=== Information provided ===

(** C4: when the number of programs differs from the number of symbol
    maps, the call fails with the batch-size-mismatch error (an
    InvalidArgument status naming both sizes).  It stops right after
    parsing: no circuit is resolved or simulated, and there is no valid
    output. *)
Theorem batch_size_mismatch context n m programs nqs sums maps :
  allocates context n m → parses context programs nqs sums maps →
  length programs ≠ length maps →
  Compute bond_dim_ context initial_world
  = (allocated context n m ["parse program protos"],
     Failed (InvalidArgument
               ("Number of circuits and symbol_values do not match. Got "
                  +:+ pretty (length programs) +:+ " circuits and "
                  +:+ pretty (length maps) +:+ " symbol values.")))
  ∧ valid_output (Compute bond_dim_ context initial_world) = None.
Proof.
  intros Ha Hp Hne.
  assert (Compute bond_dim_ context initial_world
          = (allocated context n m ["parse program protos"],
             Failed (InvalidArgument
               ("Number of circuits and symbol_values do not match. Got "
                  +:+ pretty (length programs) +:+ " circuits and "
                  +:+ pretty (length maps) +:+ " symbol values.")))) as E.
  { run_to_batch_check Ha Hp.
    by rewrite (bool_decide_eq_false_2 (length programs = length maps)). }
  by rewrite E.
Qed.

(** C5: when some program of the batch has a two-qubit gate on qubits
    that are not neighbours on the chain, the call fails with a
    TopologyError (for that program or an earlier offender).  It stops at
    the topology check: no circuit is resolved or simulated, and there is
    no valid output. *)
Theorem non_adjacent_gate_aborts context n m programs nqs sums maps
    k program op a b :
  allocates context n m → parses context programs nqs sums maps →
  length programs = length maps →
  programs !! k = Some program → op ∈ program →
  op_qubits op = [a; b] → a ≠ S b → b ≠ S a →
  ∃ i, i ≤ k
    ∧ Compute bond_dim_ context initial_world
      = (allocated context n m ["parse program protos"],
         Failed (TopologyError i))
    ∧ valid_output (Compute bond_dim_ context initial_world) = None.
Proof.
  intros Ha Hp Hlen Hk Hop Hq Hab Hba.
  destruct (CheckQubitsIn1D_from_violation 0 programs k program Hk)
    as (i & Hi & E); [by eapply program_in_1D_violation|].
  exists i. split; [lia|].
  assert (Compute bond_dim_ context initial_world
          = (allocated context n m ["parse program protos"],
             Failed (TopologyError i))) as Erun.
  { run_to_batch_check Ha Hp.
    rewrite (bool_decide_eq_true_2 (length programs = length maps)) by done.
    run. unfold CheckQubitsIn1D. by rewrite E. }
  by rewrite Erun.
Qed.
(** * Button.jsx: style resolution, disabled state and content composition

    A shallow embedding of [src/Components/Button.jsx].  The component is a
    function from a props object to a [<button>] element; it reads two
    module-level lookup tables, memoises two derived values with [useMemo]
    and forwards every prop it does not name to the element. *)

From Stdlib Require Import Ascii String.
From stdpp Require Import base option list strings gmap fin_maps pretty.

Local Open Scope string_scope.
Local Open Scope list_scope.

(** ** JavaScript values

    The fragment of the value domain the component can observe: primitives,
    symbols, caller objects held by reference (React elements, ref objects,
    style objects), functions with their source text, and the one built-in
    object that the lookup tables inherit from.  Numbers are the safe
    integers (below [2^53] in magnitude, printed in decimal) and [NaN]. *)

Inductive value : Type :=
| VUndefined
| VNull
| VBool (b : bool)
| VNum (z : Z)
| VNaN
| VStr (s : string)
| VSymbol (ref : positive)
| VObject (ref : positive)
| VFunction (ref : positive) (src : string)
| VObjectPrototype.

#[global] Instance value_eq_dec : EqDecision value.
Proof. solve_decision. Defined.

#[global] Instance value_inhabited : Inhabited value := populate VUndefined.

(** Abrupt completion: the only exception the operations used here can
    raise is a [TypeError]. *)

Inductive completion (A : Type) : Type :=
| Normal (a : A)
| Throw (msg : string).

Arguments Normal {A} a.
Arguments Throw {A} msg.

#[global] Instance completion_ret : MRet completion := λ A a, Normal a.

#[global] Instance completion_bind : MBind completion := λ A B k c,
  match c with
  | Normal a => k a
  | Throw e => Throw e
  end.

#[global] Instance completion_fmap : FMap completion := λ A B f c,
  match c with
  | Normal a => Normal (f a)
  | Throw e => Throw e
  end.

(** [ToBoolean]: what [Boolean(v)], [v ? a : b], [!v], [&&] and [||] test. *)
Definition ToBoolean (v : value) : bool :=
  match v with
  | VUndefined | VNull | VNaN => false
  | VBool b => b
  | VNum z => negb (z =? 0)%Z
  | VStr s => negb (String.eqb s "")
  | VSymbol _ | VObject _ | VFunction _ _ | VObjectPrototype => true
  end.

(** [ToString].  An ordinary object without a [toString] of its own prints
    as ["[object Object]"], a function as its source text, and a symbol
    cannot be converted. *)
Definition ToString (v : value) : completion string :=
  match v with
  | VUndefined => Normal "undefined"
  | VNull => Normal "null"
  | VBool true => Normal "true"
  | VBool false => Normal "false"
  | VNum z => Normal (pretty z)
  | VNaN => Normal "NaN"
  | VStr s => Normal s
  | VSymbol _ => Throw "TypeError: Cannot convert a Symbol value to a string"
  | VObject _ | VObjectPrototype => Normal "[object Object]"
  | VFunction _ src => Normal src
  end.

(** [a && b] and [a || b] return one of their operands. *)
Definition js_and (a b : value) : value := if ToBoolean a then b else a.
Definition js_or (a b : value) : value := if ToBoolean a then a else b.
Definition js_not (a : value) : value := VBool (negb (ToBoolean a)).

(** ** Objects used as lookup tables

    An object literal has [Object.prototype] as its prototype, so a
    property read that misses the literal's own keys continues there. *)

(** A built-in function; its source text is given in the form V8 prints
    it. *)
Definition native (ref : positive) (name : string) : value :=
  VFunction ref ("function " +:+ name +:+ "() { [native code] }").

Definition Object_prototype : gmap string value :=
  list_to_map
    [ ("constructor", native 1 "Object");
      ("__defineGetter__", native 2 "__defineGetter__");
      ("__defineSetter__", native 3 "__defineSetter__");
      ("hasOwnProperty", native 4 "hasOwnProperty");
      ("__lookupGetter__", native 5 "__lookupGetter__");
      ("__lookupSetter__", native 6 "__lookupSetter__");
      ("isPrototypeOf", native 7 "isPrototypeOf");
      ("propertyIsEnumerable", native 8 "propertyIsEnumerable");
      ("toString", native 9 "toString");
      ("valueOf", native 10 "valueOf");
      ("toLocaleString", native 11 "toLocaleString") ].

(** [ToPropertyKey]: a symbol stays a symbol (and names no property of the
    objects above), every other value is converted to a string. *)
Definition ToPropertyKey (v : value) : option string :=
  match ToString v with
  | Normal k => Some k
  | Throw _ => None
  end.

(** [obj[key]] for an object literal [obj]: an own property first, then the
    prototype.  The accessor [__proto__] of [Object.prototype] answers with
    the prototype of the receiver, which is [Object.prototype] itself. *)
Definition Get (obj : gmap string value) (key : value) : value :=
  match ToPropertyKey key with
  | None => VUndefined
  | Some k =>
      match obj !! k with
      | Some v => v
      | None =>
          if String.eqb k "__proto__" then VObjectPrototype
          else default VUndefined (Object_prototype !! k)
      end
  end.

(** [Array.prototype.join]: holes, [undefined] and [null] print as the
    empty string, everything else through [ToString]. *)
Fixpoint join_strings (sep : string) (l : list string) : string :=
  match l with
  | [] => ""
  | [x] => x
  | x :: l' => x +:+ sep +:+ join_strings sep l'
  end.

Definition element_text (v : value) : completion string :=
  match v with
  | VUndefined | VNull => Normal ""
  | _ => ToString v
  end.

Definition Array_join (sep : string) (l : list value) : completion string :=
  join_strings sep <$> mapM element_text l.

(** ** Module constants *)

Definition VARIANT_STYLES : gmap string value :=
  list_to_map
    [ ("primary",
        VStr "bg-blue-600 text-white hover:bg-blue-700 focus:ring-blue-500 active:bg-blue-800");
      ("secondary",
        VStr "bg-gray-600 text-white hover:bg-gray-700 focus:ring-gray-500 active:bg-gray-800");
      ("success",
        VStr "bg-green-600 text-white hover:bg-green-700 focus:ring-green-500 active:bg-green-800");
      ("danger",
        VStr "bg-red-600 text-white hover:bg-red-700 focus:ring-red-500 active:bg-red-800");
      ("warning",
        VStr "bg-yellow-500 text-white hover:bg-yellow-600 focus:ring-yellow-400 active:bg-yellow-700");
      ("info",
        VStr "bg-cyan-600 text-white hover:bg-cyan-700 focus:ring-cyan-500 active:bg-cyan-800");
      ("ghost",
        VStr "bg-transparent border-2 border-gray-300 text-gray-700 hover:bg-gray-100 focus:ring-gray-500 active:bg-gray-200");
      ("link",
        VStr "bg-transparent text-blue-600 hover:text-blue-800 hover:underline focus:ring-blue-500 p-0");
      ("outline",
        VStr "bg-transparent border-2 border-blue-600 text-blue-600 hover:bg-blue-50 focus:ring-blue-500 active:bg-blue-100") ].

Definition SIZE_STYLES : gmap string value :=
  list_to_map
    [ ("xs", VStr "px-2 py-1 text-xs gap-1");
      ("sm", VStr "px-3 py-1.5 text-sm gap-1.5");
      ("md", VStr "px-4 py-2 text-base gap-2");
      ("lg", VStr "px-6 py-3 text-lg gap-2.5");
      ("xl", VStr "px-8 py-4 text-xl gap-3") ].
(** The assignment to a coordinate field is [setCoord]. *)
Lemma coordinate_set (lat : bool) (l : json.Lens SimpleObservation.t) :
  In l SimpleObservation.fields ->
  json.fieldName l = coordName lat ->
  forall f o, json.set l (json.VFloat64 f) o = setCoord lat f o.
Proof.
  intros Hin Hname. unfold SimpleObservation.fields in Hin. simpl in Hin.
  repeat (destruct Hin as [<-|Hin];
          [destruct lat; first [discriminate Hname | done]|]).
  destruct Hin.
Qed.

(** What a coordinate member does to the struct being decoded. *)
Lemma decode_coordinate_member (lat : bool) key (s : string) ms (o : SimpleObservation.t) :
  fieldOfKey key = Some (coordName lat) ->
  exists l,
    In l SimpleObservation.fields /\ json.fieldName l = coordName lat
    /\ decodeMembers ((key, json.JString s) :: ms) o
       = match json.storeQuoted ParseFloat (json.VFloat64 (coord lat o)) s with
         | Some v => decodeMembers ms (json.set l v o)
         | None => None
         end.
Proof.
  intros Hk. apply fieldOfKey_Some in Hk as (l & E & Hin & Hname).
  exists l. split; [done|]. split; [done|].
  rewrite decodeMembers_cons, E.
  destruct (coordinate_lens lat l Hin Hname) as (Hq & Hget & _).
  rewrite Hget, Hq. reflexivity.
Qed.

End DecodeFacts.

(** C5, as the code has it: under a key that names the latitude or the
    longitude, a string other than [null] is handed to [ParseFloat].
    When [ParseFloat] reads it, the member sets the coordinate to the
    value read and the decode goes on with the members after it: the
    object decodes whenever the members before and after do, and the
    coordinate of the result is the value read when no later member
    names the field again.  When [ParseFloat] refuses it, the whole
    decode fails.  The string [null] is no number and yet is accepted:
    it counts for nothing. *)
Theorem C5_coordinate_strings
    (ParseFloat : string -> option float64) (ParseTime : string -> option time.Time)
    (lat : bool) (ms1 ms2 : list (string * json.JSON)) (key s : string) :
  fieldOfKey key = Some (coordName lat) ->
  let decode := decodeSimpleObservation ParseFloat ParseTime in
  (forall f,
      s <> "null" -> ParseFloat s = Some f ->
      decode (json.JObject (ms1 ++ (key, json.JString s) :: ms2))
      = decode (json.JObject ms1)
          ≫= (fun o1 => json.decodeMembers ParseFloat ParseTime SimpleObservation.fields
                          ms2 (setCoord lat f o1))
      /\ decode (json.JObject (ms1 ++ [(key, json.JString s)]))
         = setCoord lat f <$> decode (json.JObject ms1)
      /\ (forall o, coord lat (setCoord lat f o) = f)
      /\ (forall o,
            Forall (fun m => fieldOfKey m.1 <> Some (coordName lat)) ms2 ->
            decode (json.JObject (ms1 ++ (key, json.JString s) :: ms2)) = Some o ->
            coord lat o = f))
  /\ (s <> "null" -> ParseFloat s = None ->
      decode (json.JObject (ms1 ++ (key, json.JString s) :: ms2)) = None)
  /\ decode (json.JObject (ms1 ++ (key, json.JString "null") :: ms2))
     = decode (json.JObject (ms1 ++ ms2)).
Proof.
  intros Hkey decode. subst decode.
  assert (Hstep : forall s' o1,
             json.decodeMembers ParseFloat ParseTime SimpleObservation.fields
               ((key, json.JString s') :: ms2) o1
             = match json.storeQuoted ParseFloat (json.VFloat64 (coord lat o1)) s' with
               | Some (json.VFloat64 f) =>
                   json.decodeMembers ParseFloat ParseTime SimpleObservation.fields
                     ms2 (setCoord lat f o1)
               | Some _ => None
               | None => None
               end).
  { intros s' o1.
    destruct (decode_coordinate_member ParseFloat ParseTime lat key s' ms2 o1 Hkey)
      as (l & Hin & Hname & ->).
    unfold json.storeQuoted.
    destruct (coordinate_lens lat l Hin Hname) as (_ & _ & _ & Hid).
    destruct (String.eqb s' "null").
    - by rewrite Hid, <- (coordinate_set lat l Hin Hname), Hid.
    - destruct (ParseFloat s') as [f|]; [|done].
      cbn [fmap option_fmap option_map]. by rewrite (coordinate_set lat l Hin Hname). }
  assert (Hset : forall f o, coord lat (setCoord lat f o) = f)
    by (intros f o; by destruct lat).
  assert (Hid : forall o, setCoord lat (coord lat o) o = o)
    by (intros o; by destruct lat, o).
  unfold decodeSimpleObservation, json.decodeStruct.
  split; [|split].
  - intros f Hnull Hf. apply String.eqb_neq in Hnull.
    assert (Hone : forall o1,
               json.decodeMembers ParseFloat ParseTime SimpleObservation.fields
                 ((key, json.JString s) :: ms2) o1
               = json.decodeMembers ParseFloat ParseTime SimpleObservation.fields
                   ms2 (setCoord lat f o1)).
    { intros o1. rewrite Hstep. unfold json.storeQuoted. by rewrite Hnull, Hf. }
    split; [|split; [|split]].
    + rewrite decodeMembers_app.
      destruct (json.decodeMembers _ _ _ ms1 _) as [o1|]; [|done]. apply Hone.
    + rewrite decodeMembers_app.
      destruct (json.decodeMembers _ _ _ ms1 _) as [o1|]; [|done].
      destruct (decode_coordinate_member ParseFloat ParseTime lat key s [] o1 Hkey)
        as (l & Hin & Hname & ->).
      unfold json.storeQuoted. rewrite Hnull, Hf.
      cbn [fmap option_fmap option_map json.decodeMembers].
      by rewrite (coordinate_set lat l Hin Hname).
    + exact (Hset f).
    + intros o Hms2 H. rewrite decodeMembers_app in H.
      destruct (json.decodeMembers _ _ _ ms1 _) as [o1|]; [|done].
      rewrite Hone in H.
      rewrite (decodeMembers_other _ _ lat _ _ _ Hms2 H). apply Hset.
  - intros Hnull Hbad. apply String.eqb_neq in Hnull.
    rewrite decodeMembers_app.
    destruct (json.decodeMembers _ _ _ ms1 _) as [o1|]; [|done].
    rewrite Hstep. unfold json.storeQuoted. by rewrite Hnull, Hbad.
  - rewrite !decodeMembers_app.
    destruct (json.decodeMembers _ _ _ ms1 _) as [o1|]; [|done].
    rewrite Hstep. unfold json.storeQuoted. cbn [String.eqb Ascii.eqb Bool.eqb].
    by rewrite Hid.
Qed.
Lemma fold_line_step_stateless ext lines st :
  isJsLike ext = false -> isCssLike ext = false ->
  let d := fold_left (line_step ext) lines loop_init in
  fold_left (line_step ext) lines st =
    mkLoop (codeLines st + codeLines d) (commentLines st + commentLines d)
           (blankLines st + blankLines d) (inMultiLineComment st).
Proof.
  intros Hjs Hcss. revert st. induction lines as [|l lines IH]; intros st.
  - destruct st. simpl. f_equal; lia.
  - cbn [fold_left]. cbv zeta in IH. rewrite (IH (line_step ext st l)).
    rewrite (IH (line_step ext loop_init l)).
    rewrite (line_step_stateless ext st l Hjs Hcss). simpl. f_equal; lia.
Qed.

(** X3. For a file that is neither script-like nor style-sheet-like, lines
    are classified one by one, with no state carried over: the counts of
    two contents joined by a line feed are the sums of the counts of the
    two contents. *)
Theorem countLines_additive_without_block_comments (a b filePath : string) :
  isJsLike (ext_of filePath) = false ->
  isCssLike (ext_of filePath) = false ->
  countLines (a +:+ String LF b) filePath =
  LineStats_add (countLines a filePath) (countLines b filePath).
Proof.
  intros Hjs Hcss. unfold countLines, LineStats_add. cbn [total code comments blank].
  rewrite split_LF_app, fold_left_app, length_app.
  fold (ext_of filePath).
  rewrite (fold_line_step_stateless (ext_of filePath) (split_LF b)
             (fold_left (line_step (ext_of filePath)) (split_LF a) loop_init) Hjs Hcss).
  reflexivity.
Qed.

Lemma countLines_additive_without_block_comments_witness :
  countLines ("<!-- head -->" +:+ String LF "<p>text</p>") "/p/index.html" =
  LineStats_add (countLines "<!-- head -->" "/p/index.html")
                (countLines "<p>text</p>" "/p/index.html").
Proof.
  apply (countLines_additive_without_block_comments
           "<!-- head -->" "<p>text</p>" "/p/index.html");
    reflexivity.
Defined.

(** *** An open block comment *)

Lemma line_step_in_block ext st line :
  isJsLike ext || isCssLike ext = true ->
  inMultiLineComment st = true ->
  includes (trim line) "*/" = false ->
  line_step ext st line =
    if is_blank line
    then mkLoop (codeLines st) (commentLines st) (S (blankLines st)) true
    else mkLoop (codeLines st) (S (commentLines st)) (blankLines st) true.
Proof.
  intros Hext Hmulti Hclose. unfold line_step, is_blank.
  destruct st as [c m b multi]. simpl in Hmulti. subst multi.
  rewrite Hext, Hclose. simpl. done.
Qed.

Lemma fold_line_step_in_block ext lines st :
  isJsLike ext || isCssLike ext = true ->
  inMultiLineComment st = true ->
  Forall (fun l => includes (trim l) "*/" = false) lines ->
  codeLines (fold_left (line_step ext) lines st) = codeLines st /\
  commentLines (fold_left (line_step ext) lines st)
  = commentLines st + nonblank_count lines.
Proof.
  intros Hext Hmulti Hlines. revert st Hmulti.
  induction Hlines as [|l lines Hl _ IH]; intros st Hmulti.
  - simpl. unfold nonblank_count. simpl. lia.
  - cbn [fold_left]. rewrite nonblank_count_cons.
    rewrite (line_step_in_block ext st l Hext Hmulti Hl).
    destruct (is_blank l).
    + edestruct IH as [-> ->]; [reflexivity|]. simpl. lia.
    + edestruct IH as [-> ->]; [reflexivity|]. simpl. lia.
Qed.

(** X4. In a script-like or style-sheet-like file, a block comment that is
    opened on the first line and closed nowhere takes the whole file: no
    line is counted as code, and every line that is not blank is counted
    as a comment. *)
Theorem unclosed_block_comment_takes_the_file
    (content filePath first : string) (rest : list string) :
  isJsLike (ext_of filePath) || isCssLike (ext_of filePath) = true ->
  split_LF content = first :: rest ->
  startsWith (trim first) "/*" = true ->
  Forall (fun l => includes (trim l) "*/" = false) (first :: rest) ->
  code (countLines content filePath) = 0 /\
  comments (countLines content filePath) = nonblank_count (first :: rest).
Proof.
  intros Hext Hsplit Hopen Hclose.
  apply Forall_cons in Hclose as [Hfirst Hrest].
  unfold countLines. cbn [code comments]. rewrite Hsplit. cbn [fold_left].
  fold (ext_of filePath).
  assert (Hne : String.eqb (trim first) "" = false).
  { destruct (trim first); [discriminate Hopen|done]. }
  assert (Hstep : line_step (ext_of filePath) loop_init first = mkLoop 0 1 0 true).
  { unfold line_step, loop_init. rewrite Hne, Hext, Hopen, Hfirst. done. }
  rewrite Hstep, nonblank_count_cons. unfold is_blank at 1. rewrite Hne.
  destruct (fold_line_step_in_block (ext_of filePath) rest (mkLoop 0 1 0 true)
              Hext eq_refl Hrest) as [-> ->].
  done.
Qed.

Lemma unclosed_block_comment_takes_the_file_witness :
  code (countLines ("/* draft" +:+ String LF "let x = 1;") "/p/a.ts") = 0.
Proof.
  apply (unclosed_block_comment_takes_the_file
           ("/* draft" +:+ String LF "let x = 1;") "/p/a.ts"
           "/* draft" ["let x = 1;"]).
  - reflexivity.
  - reflexivity.
  - reflexivity.
  - repeat constructor.
Defined.

End LineCountsFacts.

(** ** More on counting *)

Module WalkFacts.
Import JsString FrameworkCatalog LineClassifier CodeCounter Walk.
Import CodeCounterFacts.

Lemma names_ok_Dir N entries :
  names_ok N (Dir (Ok entries)) <-> entries_ok N entries.
Proof.
  unfold entries_ok. induction entries as [|[entry_name child] es IH].
  - simpl. split; [constructor|done].
  - rewrite Forall_cons. simpl in *. rewrite <- IH. tauto.
Qed.

Lemma names_ok_True n : names_ok (fun _ => True) n.
Proof.
  induction n as [content| |message|entries IH] using node_nested_ind; try done.
  apply names_ok_Dir. unfold entries_ok.
  eapply Forall_impl; [exact IH|]. by intros [? ?].
Qed.

(** *** An invariant of the walk that knows the paths *)

Section WalkInvariant.
Variable framework : option Framework.
Variable N : string -> Prop.
Variable Q : string -> Prop.
Variable P : Stats -> Prop.
Hypothesis Q_descend :
  forall rel name,
    Q rel -> N name -> shouldIgnoreDir name = false ->
    Q (Path.relative_join rel name).
Hypothesis P_file :
  forall dirPath rel name file s,
    Q rel -> N name ->
    shouldIgnoreFile name = false ->
    isCodeFile (Path.join dirPath name) = true ->
    P s ->
    P (processFile framework (Path.join dirPath name)
                   (Path.relative_join rel name) file s).
Hypothesis P_error : forall message s, P s -> P (push_error s message).
(** * Hikari: presences, the fabric, snowflakes and the model copy contract

    A shallow embedding of [hikari/core/models/presences.py] and
    [hikari/orm/fabric.py], together with the parts of
    [hikari.orm.models.interfaces] that the test-suite
    [tests/hikari/orm/models/test_interfaces.py] exercises. *)

From Stdlib Require Import ZArith Lia Ascii String.
From stdpp Require Import gmap strings list fin_maps.

Set Warnings "-register-all".

Local Open Scope Z_scope.

(** ** Payloads

    A payload is what [json.loads] hands to a model: [None], booleans,
    integers, strings, lists and string-keyed dictionaries.  Numbers with a
    fractional part are outside this model. *)

Inductive json : Type :=
  | JNull
  | JBool (b : bool)
  | JNum (z : Z)
  | JStr (s : string)
  | JList (l : list json)
  | JObj (m : gmap string json).

(** [data_structures.DiscordObjectT]: a dictionary with string keys. *)
Abbreviation DiscordObjectT := (gmap string json).

(** ** Exceptions and fallible computations *)

Inductive exn : Type :=
  | TypeError
  | AttributeError
  | KeyError
  | ValueError
  | NotImplementedError
  | RecursionError
  | ReferenceError
  | InvalidIdentity.

(** The specification speaks of [UnsupportedOperation]; in the sources that
    failure is Python's [NotImplementedError]. *)
Definition UnsupportedOperation : exn := NotImplementedError.

Inductive result (A : Type) : Type :=
  | Ok (a : A)
  | Raise (e : exn).

Arguments Ok {A} a.
Arguments Raise {A} e.

#[global] Instance result_ret : MRet result := λ A a, Ok a.

#[global] Instance result_bind : MBind result := λ A B f r,
  match r with
  | Ok a => f a
  | Raise e => Raise e
  end.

===

* Problem to solve *
Stopping at the line containing "programs !! k", please repeat exactly every line from the very start of the entries, that line included, and nothing more.

* Response to the task *
(** C4: when the number of programs differs from the number of symbol
    maps, the call fails with the batch-size-mismatch error (an
    InvalidArgument status naming both sizes).  It stops right after
    parsing: no circuit is resolved or simulated, and there is no valid
    output. *)
Theorem batch_size_mismatch context n m programs nqs sums maps :
  allocates context n m → parses context programs nqs sums maps →
  length programs ≠ length maps →
  Compute bond_dim_ context initial_world
  = (allocated context n m ["parse program protos"],
     Failed (InvalidArgument
               ("Number of circuits and symbol_values do not match. Got "
                  +:+ pretty (length programs) +:+ " circuits and "
                  +:+ pretty (length maps) +:+ " symbol values.")))
  ∧ valid_output (Compute bond_dim_ context initial_world) = None.
Proof.
  intros Ha Hp Hne.
  assert (Compute bond_dim_ context initial_world
          = (allocated context n m ["parse program protos"],
             Failed (InvalidArgument
               ("Number of circuits and symbol_values do not match. Got "
                  +:+ pretty (length programs) +:+ " circuits and "
                  +:+ pretty (length maps) +:+ " symbol values.")))) as E.
  { run_to_batch_check Ha Hp.
    by rewrite (bool_decide_eq_false_2 (length programs = length maps)). }
  by rewrite E.
Qed.

(** C5: when some program of the batch has a two-qubit gate on qubits
    that are not neighbours on the chain, the call fails with a
    TopologyError (for that program or an earlier offender).  It stops at
    the topology check: no circuit is resolved or simulated, and there is
    no valid output. *)
Theorem non_adjacent_gate_aborts context n m programs nqs sums maps
    k program op a b :
  allocates context n m → parses context programs nqs sums maps →
  length programs = length maps →
  programs !! k = Some program → op ∈ program →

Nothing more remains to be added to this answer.